Having been on the journey of software engineering a couple of years (10+) now, you reach a point where you take on more responsibilities as an Individual Contributor (IC) and your team starts looking up to you for answers especially for problems that others cannot find a solution to. This puts you in a spot where you start feeling that you cannot make any mistakes lest they don't consider you an expert anymore. Sometimes your team mates find novel solutions to problems that you feel you could have never come up with, no matter how hard you try, making you wonder deep down if you are really qualified to help the team get to the next level. You also find yourself doing Google foo to find answers to questions about programming that should have come to you naturally a few years ago but now you are not too sure.
If you have been through the above as a senior engineer, then let me assure you that there are others out there who are on the same boat including me(!) who go through the same emotions / disbelief in one's abilities from time to time. Going through these feelings is not a sign of weakness but a confirmation about increased self-awareness. Letting the feeling ride through without taking an action is one way to deal with this but that does not stop it from happening again nor lower the intensity of the experience.
What I have instead found useful is to dig deeper a bit and find the trigger that caused this experience. This can be a tricky process as you may not immediately be able to remember what happened but as you revisit the experiences as part of your daily mindfulness routine or mental breaks during the day, you would be more aware of the details. This is a very personal experience for everyone and so the triggers will differ from person-to-person.
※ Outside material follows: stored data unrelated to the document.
Definition allocate (state : calculationState) (payment : Money) (collectability : Z) : calculationState :=
  let '(state, payment) :=
    if collectability <=? 2 then
      let '(state, payment) := payInterest state payment in
      let '(state, payment) := payPrincipalDue state payment in
      payPrincipalAdvance state payment
    else
      let '(state, payment) := payPrincipalDue state payment in
      let '(state, payment) := payPrincipalAdvance state payment in
      payInterest state payment in
  {| principal := principal state; principalDue := principalDue state;
     interestDue := interestDue state; unapplied := Add (unapplied state) payment |}.

(** ** Calculation *)

(** The variables that the closure [accrueThrough] updates: the state, the
    trace of the result, and [nextDue], as the rows of the schedule from it on *)
Record run := { run_state : calculationState; run_trace : CalculationTrace; run_pending : list ContractualScheduleRow }.

Definition accrue_row (state : calculationState) (row : ContractualScheduleRow) : calculationState :=
  if IsPositive (principal state) then
    let available := Sub (principal state) (principalDue state) in
    {| principal := principal state;
       principalDue := if IsPositive available
                       then Add (principalDue state) (MinMoney (row_Principal row) available)
                       else principalDue state;
       interestDue := Add (interestDue state) (row_Interest row);
       unapplied := unapplied state |}
  else state.

Definition trace_accrued (trace : CalculationTrace) (due : Date) : CalculationTrace :=
  {| tr_Opening := tr_Opening trace; tr_PeriodsAccrued := tr_PeriodsAccrued trace + 1;
     tr_RepaymentsApplied := tr_RepaymentsApplied trace; tr_LastPaymentDate := tr_LastPaymentDate trace;
     tr_LastDueDateAccrued := due |}.
Definition trace_paid (trace : CalculationTrace) (date : Date) : CalculationTrace :=
  {| tr_Opening := tr_Opening trace; tr_PeriodsAccrued := tr_PeriodsAccrued trace;
     tr_RepaymentsApplied := tr_RepaymentsApplied trace + 1; tr_LastPaymentDate := date;
     tr_LastDueDateAccrued := tr_LastDueDateAccrued trace |}.

Fixpoint accrue_rows (state : calculationState) (trace : CalculationTrace)
    (pending : list ContractualScheduleRow) (date : Date) : run :=
  match pending with
  | row :: rest =>
      if negb (After (row_DueDate row) date)
      then accrue_rows (accrue_row state row) (trace_accrued trace (row_DueDate row)) rest date
      else {| run_state := state; run_trace := trace; run_pending := pending |}
  | [] => {| run_state := state; run_trace := trace; run_pending := [] |}
  end.
Definition accrueThrough (r : run) (date : Date) : run :=
  accrue_rows (run_state r) (run_trace r) (run_pending r) date.

Fixpoint apply_repayments (openingCollectability : Z) (timeline : list CollectabilityPoint)
    (r : run) (repayments : list Repayment) : res run :=
  match repayments with
  | [] => Ok r
  | payment :: rest =>
      let amount := allocable payment in
      let r := accrueThrough r (rp_Date payment) in
      collectability ← collectabilityAt openingCollectability timeline (rp_Date payment);
      if IsZero amount then apply_repayments openingCollectability timeline r rest else
      apply_repayments openingCollectability timeline
        {| run_state := allocate (run_state r) amount collectability;
           run_trace := trace_paid (run_trace r) (rp_Date payment);
           run_pending := run_pending r |} rest
  end.

(** The rows after [nextDue] is moved past the cutoff *)
Fixpoint skip_due (schedule : list ContractualScheduleRow) (cutoff : Date) : list ContractualScheduleRow :=
  match schedule with
  | row :: rest => if negb (After (row_DueDate row) cutoff) then skip_due rest cutoff else schedule
  | [] => []
  end.

Definition finish (asOf : Date) (collectability : Z) (trace : CalculationTrace)
    (schedule : list ContractualScheduleRow) (state : calculationState) : res CalculationResult :=
  fail_if (IsNegative (principal state) || IsNegative (principalDue state) || IsNegative (interestDue state) ||
           IsNegative (unapplied state) || money_gt (principalDue state) (principal state))
          (errorf ErrInvariant "%w: invalid ending state");;
  Ok {| res_AsOf := asOf; res_PrincipalOutstanding := principal state;
        res_PrincipalDue := principalDue state; res_InterestDue := interestDue state;
        res_CollectabilityBI := collectability; res_UnappliedAmount := unapplied state;
        res_Trace := trace; res_ContractualSchedule := schedule |}.

Definition opening_state (opening : OpeningLoanState) : calculationState :=
  {| principal := op_PrincipalOutstanding opening; principalDue := op_PrincipalDue opening;
     interestDue := op_InterestDue opening; unapplied := MoneyZero |}.
Definition opening_trace (opening : OpeningLoanState) : CalculationTrace :=
  {| tr_Opening := opening; tr_PeriodsAccrued := 0; tr_RepaymentsApplied := 0;
     tr_LastPaymentDate := ZeroDate; tr_LastDueDateAccrued := ZeroDate |}.

Definition by_point_date (left right : CollectabilityPoint) : bool :=
  compareDate (cp_Date left) (cp_Date right) <=? 0.

Definition Calculate (calculator : Calculator) (input : CalculationInput) : res CalculationResult :=
  let opening := in_Opening input in
  fail_if (Date_IsZero (in_AsOf input) || Date_IsZero (in_Cutoff input) || Before (in_AsOf input) (in_Cutoff input))
          (errorf ErrInvalidInput "%w: as-of date must be on or after cutoff");;
  validateOpening opening;;
  let state := opening_state opening in
  let trace := opening_trace opening in
  if Equal (in_AsOf input) (in_Cutoff input)
  then finish (in_AsOf input) (op_CollectabilityBI opening) trace [] state else
  fail_if (IsNegative (in_ContractualPrincipal input) || IsZero (in_ContractualPrincipal input) ||
           (in_TenorMonths input <=? 0) || IsNegative (in_FlatRatePercent input))
          (errorf ErrInvariant "%w: invalid contract parameters");;
  schedule ← BuildSchedule calculator (in_ContractualPrincipal input) (in_TenorMonths input)
               (in_FlatRatePercent input) (in_ContractSchedule input);
  let timeline := SortStableFunc by_point_date (in_CollectabilityTimeline input) in
  validateTimeline timeline;;
  repayments ← effectiveRepayments (in_Repayments input) (in_Cutoff input) (in_AsOf input);
  let r := {| run_state := state; run_trace := trace; run_pending := skip_due schedule (in_Cutoff input) |} in
  r ← apply_repayments (op_CollectabilityBI opening) timeline r repayments;
  let r := accrueThrough r (in_AsOf input) in
  collectability ← collectabilityAt (op_CollectabilityBI opening) timeline (in_AsOf input);
  finish (in_AsOf input) collectability (run_trace r) schedule (run_state r).

(** ** Vocabulary of the properties *)

(** The sum of an amount over a list *)
Definition total {A} (f : A → Money) (l : list A) : Q :=
  foldr (λ x acc, (rat (f x) + acc)%Q) 0%Q l.

(** The balances of a calculation in progress *)
Record state_ok (s : calculationState) : Prop := {
  ok_due : (0 <= rat (principalDue s))%Q;
  ok_due_le : (rat (principalDue s) <= rat (principal s))%Q;
  ok_interest : (0 <= rat (interestDue s))%Q;
  ok_unapplied : (0 <= rat (unapplied s))%Q
}.
(** What the borrower owes, less what was paid and found nothing to pay *)
Definition net_debt (s : calculationState) : Q :=
  (rat (principal s) + rat (interestDue s) - rat (unapplied s))%Q.

Definition row_ok (row : ContractualScheduleRow) : Prop :=
  (0 <= rat (row_Principal row))%Q ∧ (0 <= rat (row_Interest row))%Q.

(** Installments 1, 2, ... on strictly later dates *)
Fixpoint chronological (index : Z) (previous : option ContractualInstallment)
    (l : list ContractualInstallment) : Prop :=
  match l with
  | [] => True
  | x :: rest =>
      ci_Number x = index + 1 ∧ Date_IsZero (ci_DueDate x) = false ∧
      match previous with None => True | Some p => key (ci_DueDate p) < key (ci_DueDate x) end ∧
      chronological (index + 1) (Some x) rest
  end.

Definition effective (payment : Repayment) : Prop :=
  (0 < rat (rp_TotalPayment payment))%Q ∧ (0 <= rat (allocable payment))%Q ∧
  money_eq (repayment_components payment) (rp_TotalPayment payment).

(** ** Allocation *)

Ltac min_cases :=
  repeat match goal with
  | |- context [MinMoney ?a ?b] =>
      let E := fresh "Emin" in destruct (MinMoney_spec a b) as [[? E]|[? E]]; rewrite !E in *; clear E
  end.

Lemma allocate_ok s amount c :
  state_ok s → (0 <= rat amount)%Q → state_ok (allocate s amount c).
Proof.
  intros [Hd Hle Hi Hu] Ha. unfold allocate, payInterest, payPrincipalDue, payPrincipalAdvance, payBucket.
  destruct (c <=? 2); simpl; split; simpl; min_cases; money.
Qed.

Lemma allocate_net_debt s amount c :
  (net_debt (allocate s amount c) == net_debt s - rat amount)%Q.
Proof.
  unfold net_debt, allocate, payInterest, payPrincipalDue, payPrincipalAdvance, payBucket.
  destruct (c <=? 2); simpl; min_cases; money.
Qed.

Lemma allocate_principal s amount c :
  state_ok s → (0 <= rat amount)%Q → (rat (principal (allocate s amount c)) <= rat (principal s))%Q.
Proof.
  intros [Hd Hle Hi Hu] Ha. unfold allocate, payInterest, payPrincipalDue, payPrincipalAdvance, payBucket.
  destruct (c <=? 2); simpl; min_cases; money.
Qed.

(** ** Accrual *)

Lemma accrue_row_ok s row : state_ok s → row_ok row → state_ok (accrue_row s row).
Proof.
  intros [Hd Hle Hi Hu] [Hp Hr]. unfold accrue_row.
  destruct (IsPositive (principal s)) eqn:E; [|by split].
  split; simpl; cases_goal; min_cases; money.
Qed.

Lemma accrue_row_net_debt s row :
  row_ok row →
  (net_debt s <= net_debt (accrue_row s row) <= net_debt s + rat (row_Interest row))%Q.
Proof.
  intros [Hp Hr]. unfold accrue_row, net_debt.
  destruct (IsPositive (principal s)); simpl; money.
Qed.

Lemma accrue_rows_split s tr pending date :
  ∃ due rest, pending = due ++ rest ∧
    Forall (λ row, key (row_DueDate row) ≤ key date) due ∧
    run_pending (accrue_rows s tr pending date) = rest ∧
    match rest with [] => True | row :: _ => key date < key (row_DueDate row) end ∧
    run_state (accrue_rows s tr pending date) = foldl accrue_row s due ∧
    tr_PeriodsAccrued (run_trace (accrue_rows s tr pending date)) =
      tr_PeriodsAccrued tr + Z.of_nat (length due).
Proof.
  revert s tr. induction pending as [|row pending IH]; intros s tr; simpl.
  { exists [], []. simpl. split_and!; try done. lia. }
  unfold After. destruct (Z.ltb_spec (key date) (key (row_DueDate row))) as [Hk|Hk]; simpl.
  - exists [], (row :: pending). simpl. split_and!; try done. lia.
  - destruct (IH (accrue_row s row) (trace_accrued tr (row_DueDate row)))
      as (due & rest & -> & Hdue & Hpend & Hrest & Hstate & Hperiods).
    exists (row :: due), rest. split_and!; try done; [by constructor|].
    rewrite Hperiods. simpl. lia.
Qed.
The technology landscape is changing quite rapidly with newer tools and platforms cropping up pretty much every week. It is very hard to be on top of everything all the time. New technologies are good for water cooler talk but unless you understand the basics, what may be a novel idea would distill into something quite simple on a closer look. I always stress the importance of getting to know your tools better as they help you to be more productive and open up avenues to write better code that is readable, performant and maintainable.
The common trait that I have seen with software engineers is that they prefer to bury themselves in code and nuances of how software should be developed and thus lose sight of why the software is being built in the first place. In my early years, I had trouble trying to understand the big picture as they call it, of how the work I am doing is going to impact people (clients). This was not to lack of empathy but rather not being familiar with the business domain that I was building the software for. Being able to understand and correlate the high level goal when building software goes a long way in managing expectations about how fast things can be shipped that would be useful immediately to users rather than hiding them behind an alpha release. Having early and actionable feedback is very useful for engineers to make data driven tradeoffs on how the software should be built thus aligning to the growth efforts of the organization.
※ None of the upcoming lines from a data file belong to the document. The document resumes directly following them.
(* ===== verification/Position.v ===== *)
(** The position service, [internal/position/service.go]: which source answers
    for a loan on a date, and the reconstruction of a position from the opening
    state, the contract schedule and the repayments.

    The service's collaborators are Go interfaces; they are the fields of
    [Service], so a request is a function of what they answer.  What the service
    relies on is stated once, as the class [Evidence], and the repositories of
    [Repositories.v], [Snapshots.v] and [Calculator.v] discharge its parts. *)
From stdpp Require Import base list strings sorting gmap.
From Stdlib Require Import ZArith Lia Ascii QArith Lqa.
From S2P Require Import Prelude GoStrings GoErrors GoSlices GoTime Dates Money LoanModel Calculator.
Local Open Scope Z_scope.

Definition FlatInterestType : string := "10".

Record Service := {
  fincloud_ResolveLoan : string → Location → res ContractData;
  mso_HistoricalPosition : string → Date → res LoanPosition;
  mso_OpeningState : string → Date → res OpeningLoanState;
  dwh_ExactPosition : string → Date → res LoanPosition;
  dwh_CollectabilityTimeline : string → Date → Date → res (list CollectabilityPoint);
  snapshot_ExactPosition : string → Date → res LoanPosition;
  calculator_Calculate : CalculationInput → res CalculationResult;
  calculator_BuildSchedule :
    Money → Z → Money → list ContractualInstallment → res (list ContractualScheduleRow);
  location : Location;
  cutoff : Date;
  now : time
}.

(** ** Contract schedules *)

(** The date of a row of evidence: the first ten bytes of the trimmed text *)
Definition installment_date (loc : Location) (row : ContractualInstallmentEvidence) : res Date :=
  let rawDate := bytes (TrimSpace (ev_RawDueDate row)) in
  let rawDate := if (10 <=? length rawDate)%nat then take 10 rawDate else rawDate in
  ParseDate (of_bytes rawDate) (Some loc).
Arguments installment_date : simpl never.

Fixpoint normalize_rows (tenor : Z) (loc : Location) (seen : gset Z)
    (source : list ContractualInstallmentEvidence) : res (list ContractualInstallment) :=
  match source with
  | [] => Ok []
  | row :: rest =>
      fail_if ((ev_Number row <? 0) || (tenor <? ev_Number row))
              (errorf ErrUnsupportedCalculation "%w: installment number %d outside 0..%d");;
      if ev_Number row =? 0 then normalize_rows tenor loc seen rest else
      fail_if (bool_decide (ev_Number row ∈ seen))
              (errorf ErrUnsupportedCalculation "%w: duplicate contractual installment %d");;
      match installment_date loc row with
      | Fail _ => Fail (errorf ErrUnsupportedCalculation "%w: invalid date for contractual installment %d: %v")
      | Ok date =>
          schedule ← normalize_rows tenor loc ({[ev_Number row]} ∪ seen) rest;
          Ok ({| ci_Number := ev_Number row; ci_DueDate := date |} :: schedule)
      end
  end.

Fixpoint check_normalized (index : Z) (previous : option ContractualInstallment)
    (schedule : list ContractualInstallment) : res unit :=
  match schedule with
  | [] => Ok tt
  | installment :: rest =>
      fail_if (negb (ci_Number installment =? index + 1))
              (errorf ErrUnsupportedCalculation "%w: missing contractual installment %d");;
      fail_if (match previous with
               | None => false
               | Some p => negb (After (ci_DueDate installment) (ci_DueDate p))
               end)
              (errorf ErrUnsupportedCalculation
                 "%w: contractual installment dates are not strictly chronological");;
      check_normalized (index + 1) (Some installment) rest
  end.

Definition normalizeContractSchedule (source : list ContractualInstallmentEvidence) (tenor : Z) (loc : Location)
    : res (list ContractualInstallment) :=
  rows ← normalize_rows tenor loc ∅ source;
  let schedule := SortStableFunc by_number rows in
  fail_if (negb (Z.of_nat (length schedule) =? tenor))
          (errorf ErrUnsupportedCalculation "%w: got %d contractual installments for %d-month tenor");;
  check_normalized 0 None schedule;;
  Ok schedule.

Fixpoint valid_from (index : Z) (previous : option ContractualInstallment)
    (schedule : list ContractualInstallment) : bool :=
  match schedule with
  | [] => true
  | installment :: rest =>
      if negb (ci_Number installment =? index + 1) || Date_IsZero (ci_DueDate installment) then false else
      if match previous with None => false | Some p => negb (After (ci_DueDate installment) (ci_DueDate p)) end
      then false else valid_from (index + 1) (Some installment) rest
  end.
Definition validSchedule (contract : ContractData) : bool :=
  if (cd_TenorMonths contract <=? 0) ||
     negb (Z.of_nat (length (cd_ContractSchedule contract)) =? cd_TenorMonths contract)
  then false else valid_from 0 None (cd_ContractSchedule contract).

(** ** Positions *)

(** "ab.cde.fghij": the dotted MSO form of a ten-character account *)
Definition formatFincloudAltNoToMSO (account : string) : string :=
  let account := bytes (TrimSpace account) in
  if negb (length account =? 10)%nat then of_bytes account else
  of_bytes (take 2 account ++ "."%char :: take 3 (drop 2 account) ++ "."%char :: drop 5 account).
Lastly, let me mention the very important aspect of psychological safety. To be able to bring your whole self to work and not be criticised for your ideas and questions, is missing in a lot of workplaces. A healthy flow of ideas opens up opportunities for cross collaboration thus improving camaraderie and encouraging failures early on so that engineers take risks without reproach. Failing fast is much better in terms of time and money rather than much later on. If you are missing this environment at work, please start conversations to bring about this change as it helps to expand your overall experience as an engineer in person skills that goes a long way in having an excellent career in technology!